▸ WORK REQUEST
Where the records below show a line containing "apply Forall_app in", start copying; end with the line containing "cbn [fst snd].", and copy it too.

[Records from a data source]
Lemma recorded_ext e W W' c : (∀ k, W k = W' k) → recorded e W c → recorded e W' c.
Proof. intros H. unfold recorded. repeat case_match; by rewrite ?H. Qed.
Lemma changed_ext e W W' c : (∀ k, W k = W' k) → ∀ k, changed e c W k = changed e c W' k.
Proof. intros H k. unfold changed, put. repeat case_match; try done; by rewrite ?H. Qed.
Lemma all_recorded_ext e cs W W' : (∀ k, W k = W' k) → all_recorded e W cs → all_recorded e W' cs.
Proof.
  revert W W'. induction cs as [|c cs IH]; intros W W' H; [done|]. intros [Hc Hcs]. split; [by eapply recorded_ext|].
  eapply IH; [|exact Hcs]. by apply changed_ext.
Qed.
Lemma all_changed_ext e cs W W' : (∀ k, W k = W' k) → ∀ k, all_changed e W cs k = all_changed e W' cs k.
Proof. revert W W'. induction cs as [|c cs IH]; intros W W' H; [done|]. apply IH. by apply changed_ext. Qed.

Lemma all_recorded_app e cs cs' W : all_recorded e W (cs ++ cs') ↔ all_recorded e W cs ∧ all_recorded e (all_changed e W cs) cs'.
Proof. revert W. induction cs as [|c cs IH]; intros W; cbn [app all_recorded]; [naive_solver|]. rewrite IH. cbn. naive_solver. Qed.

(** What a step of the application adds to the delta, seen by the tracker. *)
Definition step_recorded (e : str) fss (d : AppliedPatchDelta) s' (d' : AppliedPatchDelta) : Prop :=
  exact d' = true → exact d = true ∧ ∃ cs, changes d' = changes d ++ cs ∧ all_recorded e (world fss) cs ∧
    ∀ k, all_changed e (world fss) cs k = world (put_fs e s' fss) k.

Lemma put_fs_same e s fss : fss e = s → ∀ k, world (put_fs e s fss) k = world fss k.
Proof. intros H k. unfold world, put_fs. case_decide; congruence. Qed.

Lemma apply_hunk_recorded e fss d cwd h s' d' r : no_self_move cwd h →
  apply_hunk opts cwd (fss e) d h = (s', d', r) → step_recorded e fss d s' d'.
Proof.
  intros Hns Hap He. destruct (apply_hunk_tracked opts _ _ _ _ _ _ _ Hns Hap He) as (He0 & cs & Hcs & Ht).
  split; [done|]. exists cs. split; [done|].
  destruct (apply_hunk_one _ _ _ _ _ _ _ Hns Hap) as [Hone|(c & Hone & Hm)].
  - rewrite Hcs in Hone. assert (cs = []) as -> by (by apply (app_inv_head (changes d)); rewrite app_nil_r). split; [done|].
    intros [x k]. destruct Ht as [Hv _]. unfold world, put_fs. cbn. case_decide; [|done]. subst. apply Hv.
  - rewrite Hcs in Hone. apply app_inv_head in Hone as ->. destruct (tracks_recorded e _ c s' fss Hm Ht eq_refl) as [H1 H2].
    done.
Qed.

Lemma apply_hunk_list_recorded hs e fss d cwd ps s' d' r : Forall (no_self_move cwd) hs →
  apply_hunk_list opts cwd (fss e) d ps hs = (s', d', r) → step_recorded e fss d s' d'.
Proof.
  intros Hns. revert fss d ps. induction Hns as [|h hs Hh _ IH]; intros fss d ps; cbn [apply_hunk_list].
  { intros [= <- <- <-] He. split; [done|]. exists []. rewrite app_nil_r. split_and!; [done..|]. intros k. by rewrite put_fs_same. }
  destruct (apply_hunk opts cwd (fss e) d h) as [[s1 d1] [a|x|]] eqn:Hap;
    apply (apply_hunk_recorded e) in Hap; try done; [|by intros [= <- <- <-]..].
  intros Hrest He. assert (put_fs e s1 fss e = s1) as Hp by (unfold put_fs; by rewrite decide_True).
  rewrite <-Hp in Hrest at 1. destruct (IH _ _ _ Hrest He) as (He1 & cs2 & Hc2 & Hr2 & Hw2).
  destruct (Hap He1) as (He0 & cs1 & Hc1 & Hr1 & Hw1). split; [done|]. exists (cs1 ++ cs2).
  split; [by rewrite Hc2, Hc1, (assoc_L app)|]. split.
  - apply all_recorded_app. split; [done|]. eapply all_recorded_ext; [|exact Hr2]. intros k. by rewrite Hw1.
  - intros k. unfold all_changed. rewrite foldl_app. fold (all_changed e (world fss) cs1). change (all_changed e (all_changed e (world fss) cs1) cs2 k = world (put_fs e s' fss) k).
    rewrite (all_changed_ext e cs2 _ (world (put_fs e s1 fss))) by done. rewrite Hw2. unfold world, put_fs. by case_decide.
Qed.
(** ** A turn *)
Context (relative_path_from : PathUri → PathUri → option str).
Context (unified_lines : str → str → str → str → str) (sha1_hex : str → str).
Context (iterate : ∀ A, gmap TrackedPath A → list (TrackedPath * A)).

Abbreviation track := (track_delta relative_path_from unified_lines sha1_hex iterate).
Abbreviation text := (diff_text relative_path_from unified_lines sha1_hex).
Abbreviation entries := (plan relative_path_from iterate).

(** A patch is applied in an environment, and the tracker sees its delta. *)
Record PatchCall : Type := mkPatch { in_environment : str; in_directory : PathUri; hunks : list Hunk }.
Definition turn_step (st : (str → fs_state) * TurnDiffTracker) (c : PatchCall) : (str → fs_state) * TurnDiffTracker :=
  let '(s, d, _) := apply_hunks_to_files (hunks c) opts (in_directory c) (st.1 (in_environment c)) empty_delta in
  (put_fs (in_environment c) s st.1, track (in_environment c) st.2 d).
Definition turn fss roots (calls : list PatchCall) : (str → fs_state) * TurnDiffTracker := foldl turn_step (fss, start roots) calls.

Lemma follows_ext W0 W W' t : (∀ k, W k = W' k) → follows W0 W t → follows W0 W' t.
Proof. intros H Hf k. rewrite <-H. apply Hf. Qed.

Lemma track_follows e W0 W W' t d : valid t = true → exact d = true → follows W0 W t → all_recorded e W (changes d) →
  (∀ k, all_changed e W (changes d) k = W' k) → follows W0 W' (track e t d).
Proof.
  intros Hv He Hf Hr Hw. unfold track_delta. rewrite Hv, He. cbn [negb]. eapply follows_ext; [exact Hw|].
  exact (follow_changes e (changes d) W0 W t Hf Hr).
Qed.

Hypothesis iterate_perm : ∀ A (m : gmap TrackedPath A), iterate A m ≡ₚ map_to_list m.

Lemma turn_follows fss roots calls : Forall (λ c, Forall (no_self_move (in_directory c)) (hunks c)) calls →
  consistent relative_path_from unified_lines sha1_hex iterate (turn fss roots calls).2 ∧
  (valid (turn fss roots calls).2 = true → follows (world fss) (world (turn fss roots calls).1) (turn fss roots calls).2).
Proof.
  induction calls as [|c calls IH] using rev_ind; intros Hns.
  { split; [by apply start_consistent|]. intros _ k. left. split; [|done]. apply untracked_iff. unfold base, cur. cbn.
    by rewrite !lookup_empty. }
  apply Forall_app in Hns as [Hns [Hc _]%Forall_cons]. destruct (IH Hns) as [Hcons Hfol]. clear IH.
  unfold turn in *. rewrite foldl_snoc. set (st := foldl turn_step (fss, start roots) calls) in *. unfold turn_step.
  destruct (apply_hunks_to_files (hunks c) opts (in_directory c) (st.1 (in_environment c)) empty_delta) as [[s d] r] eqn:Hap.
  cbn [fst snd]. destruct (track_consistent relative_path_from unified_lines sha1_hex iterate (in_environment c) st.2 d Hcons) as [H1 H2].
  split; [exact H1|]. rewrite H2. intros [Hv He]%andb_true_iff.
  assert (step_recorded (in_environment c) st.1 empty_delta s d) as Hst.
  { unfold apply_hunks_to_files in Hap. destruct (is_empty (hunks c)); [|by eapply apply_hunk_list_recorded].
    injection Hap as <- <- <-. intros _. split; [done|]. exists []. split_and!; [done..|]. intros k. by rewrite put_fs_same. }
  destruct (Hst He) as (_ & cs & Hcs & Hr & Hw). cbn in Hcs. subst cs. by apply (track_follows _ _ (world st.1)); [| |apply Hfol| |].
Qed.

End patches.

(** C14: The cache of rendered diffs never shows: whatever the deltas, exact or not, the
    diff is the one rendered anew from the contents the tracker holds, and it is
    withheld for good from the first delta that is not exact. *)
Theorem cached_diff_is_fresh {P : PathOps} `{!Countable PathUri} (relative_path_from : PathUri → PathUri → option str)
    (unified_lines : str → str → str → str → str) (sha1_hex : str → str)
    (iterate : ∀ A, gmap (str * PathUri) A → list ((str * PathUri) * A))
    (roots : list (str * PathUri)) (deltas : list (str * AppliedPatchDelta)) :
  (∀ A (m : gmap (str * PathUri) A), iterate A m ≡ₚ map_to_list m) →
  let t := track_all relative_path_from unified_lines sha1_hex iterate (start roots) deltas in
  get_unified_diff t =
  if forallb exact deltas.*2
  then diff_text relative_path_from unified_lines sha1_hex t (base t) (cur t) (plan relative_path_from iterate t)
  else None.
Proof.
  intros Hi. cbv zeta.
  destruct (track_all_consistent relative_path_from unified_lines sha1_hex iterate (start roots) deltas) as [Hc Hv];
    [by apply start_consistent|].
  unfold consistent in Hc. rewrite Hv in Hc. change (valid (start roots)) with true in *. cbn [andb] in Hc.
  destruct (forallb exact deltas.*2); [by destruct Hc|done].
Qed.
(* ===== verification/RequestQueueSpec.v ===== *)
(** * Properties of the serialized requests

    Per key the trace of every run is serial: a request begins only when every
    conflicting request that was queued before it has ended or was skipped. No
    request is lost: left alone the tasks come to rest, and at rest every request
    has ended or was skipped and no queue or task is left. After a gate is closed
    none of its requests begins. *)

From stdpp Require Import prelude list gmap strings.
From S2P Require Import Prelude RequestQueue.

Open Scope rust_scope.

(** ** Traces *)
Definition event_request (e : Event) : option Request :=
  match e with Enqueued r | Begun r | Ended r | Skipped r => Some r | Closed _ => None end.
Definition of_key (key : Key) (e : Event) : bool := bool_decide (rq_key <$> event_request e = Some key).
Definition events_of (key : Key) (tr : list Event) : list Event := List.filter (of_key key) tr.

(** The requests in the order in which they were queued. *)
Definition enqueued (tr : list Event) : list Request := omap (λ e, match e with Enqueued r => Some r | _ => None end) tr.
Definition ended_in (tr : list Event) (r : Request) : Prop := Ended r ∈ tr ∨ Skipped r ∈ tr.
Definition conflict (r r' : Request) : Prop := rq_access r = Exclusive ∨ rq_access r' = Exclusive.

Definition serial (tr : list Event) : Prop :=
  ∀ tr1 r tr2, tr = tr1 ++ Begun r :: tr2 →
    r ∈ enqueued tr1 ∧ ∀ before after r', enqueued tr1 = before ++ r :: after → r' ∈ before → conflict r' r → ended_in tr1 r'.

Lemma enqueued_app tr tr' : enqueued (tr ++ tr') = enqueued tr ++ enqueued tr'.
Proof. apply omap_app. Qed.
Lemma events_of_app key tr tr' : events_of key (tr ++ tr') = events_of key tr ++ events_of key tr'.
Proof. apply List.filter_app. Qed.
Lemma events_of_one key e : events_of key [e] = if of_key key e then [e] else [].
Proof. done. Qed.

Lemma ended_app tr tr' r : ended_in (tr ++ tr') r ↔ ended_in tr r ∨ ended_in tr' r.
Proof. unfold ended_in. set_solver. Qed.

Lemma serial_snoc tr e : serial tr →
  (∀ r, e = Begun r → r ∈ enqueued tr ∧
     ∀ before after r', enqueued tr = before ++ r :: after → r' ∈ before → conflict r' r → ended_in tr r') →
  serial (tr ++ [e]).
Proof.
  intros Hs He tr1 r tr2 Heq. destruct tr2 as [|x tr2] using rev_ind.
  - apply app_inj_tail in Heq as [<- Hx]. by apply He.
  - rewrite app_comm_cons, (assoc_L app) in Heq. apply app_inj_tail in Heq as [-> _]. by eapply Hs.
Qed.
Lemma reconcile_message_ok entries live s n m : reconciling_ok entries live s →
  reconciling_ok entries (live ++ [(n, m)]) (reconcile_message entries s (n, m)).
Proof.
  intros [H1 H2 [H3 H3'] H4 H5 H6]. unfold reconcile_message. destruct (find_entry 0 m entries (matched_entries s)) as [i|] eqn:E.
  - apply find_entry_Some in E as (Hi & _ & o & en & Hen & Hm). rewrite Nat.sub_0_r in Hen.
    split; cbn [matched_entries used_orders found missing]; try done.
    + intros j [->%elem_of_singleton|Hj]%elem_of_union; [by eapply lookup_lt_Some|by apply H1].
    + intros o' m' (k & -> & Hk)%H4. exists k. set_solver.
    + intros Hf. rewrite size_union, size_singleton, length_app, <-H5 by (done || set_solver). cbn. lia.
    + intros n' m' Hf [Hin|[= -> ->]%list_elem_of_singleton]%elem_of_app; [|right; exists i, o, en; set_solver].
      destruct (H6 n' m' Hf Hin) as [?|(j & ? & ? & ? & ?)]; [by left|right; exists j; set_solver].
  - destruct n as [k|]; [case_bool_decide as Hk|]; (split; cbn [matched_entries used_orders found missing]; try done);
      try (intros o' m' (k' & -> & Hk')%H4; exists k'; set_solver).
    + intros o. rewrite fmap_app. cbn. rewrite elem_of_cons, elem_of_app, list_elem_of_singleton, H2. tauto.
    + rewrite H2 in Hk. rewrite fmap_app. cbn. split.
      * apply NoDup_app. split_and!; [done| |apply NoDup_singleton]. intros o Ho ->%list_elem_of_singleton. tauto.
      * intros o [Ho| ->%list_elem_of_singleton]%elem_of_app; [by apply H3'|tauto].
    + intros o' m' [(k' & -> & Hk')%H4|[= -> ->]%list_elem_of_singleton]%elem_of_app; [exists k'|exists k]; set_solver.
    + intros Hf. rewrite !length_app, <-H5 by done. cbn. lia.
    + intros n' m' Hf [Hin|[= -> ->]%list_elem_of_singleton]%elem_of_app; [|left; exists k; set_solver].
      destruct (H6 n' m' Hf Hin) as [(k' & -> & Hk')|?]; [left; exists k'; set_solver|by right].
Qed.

▸ ANSWER
  apply Forall_app in Hns as [Hns [Hc _]%Forall_cons]. destruct (IH Hns) as [Hcons Hfol]. clear IH.
  unfold turn in *. rewrite foldl_snoc. set (st := foldl turn_step (fss, start roots) calls) in *. unfold turn_step.
  destruct (apply_hunks_to_files (hunks c) opts (in_directory c) (st.1 (in_environment c)) empty_delta) as [[s d] r] eqn:Hap.
  cbn [fst snd]. destruct (track_consistent relative_path_from unified_lines sha1_hex iterate (in_environment c) st.2 d Hcons) as [H1 H2].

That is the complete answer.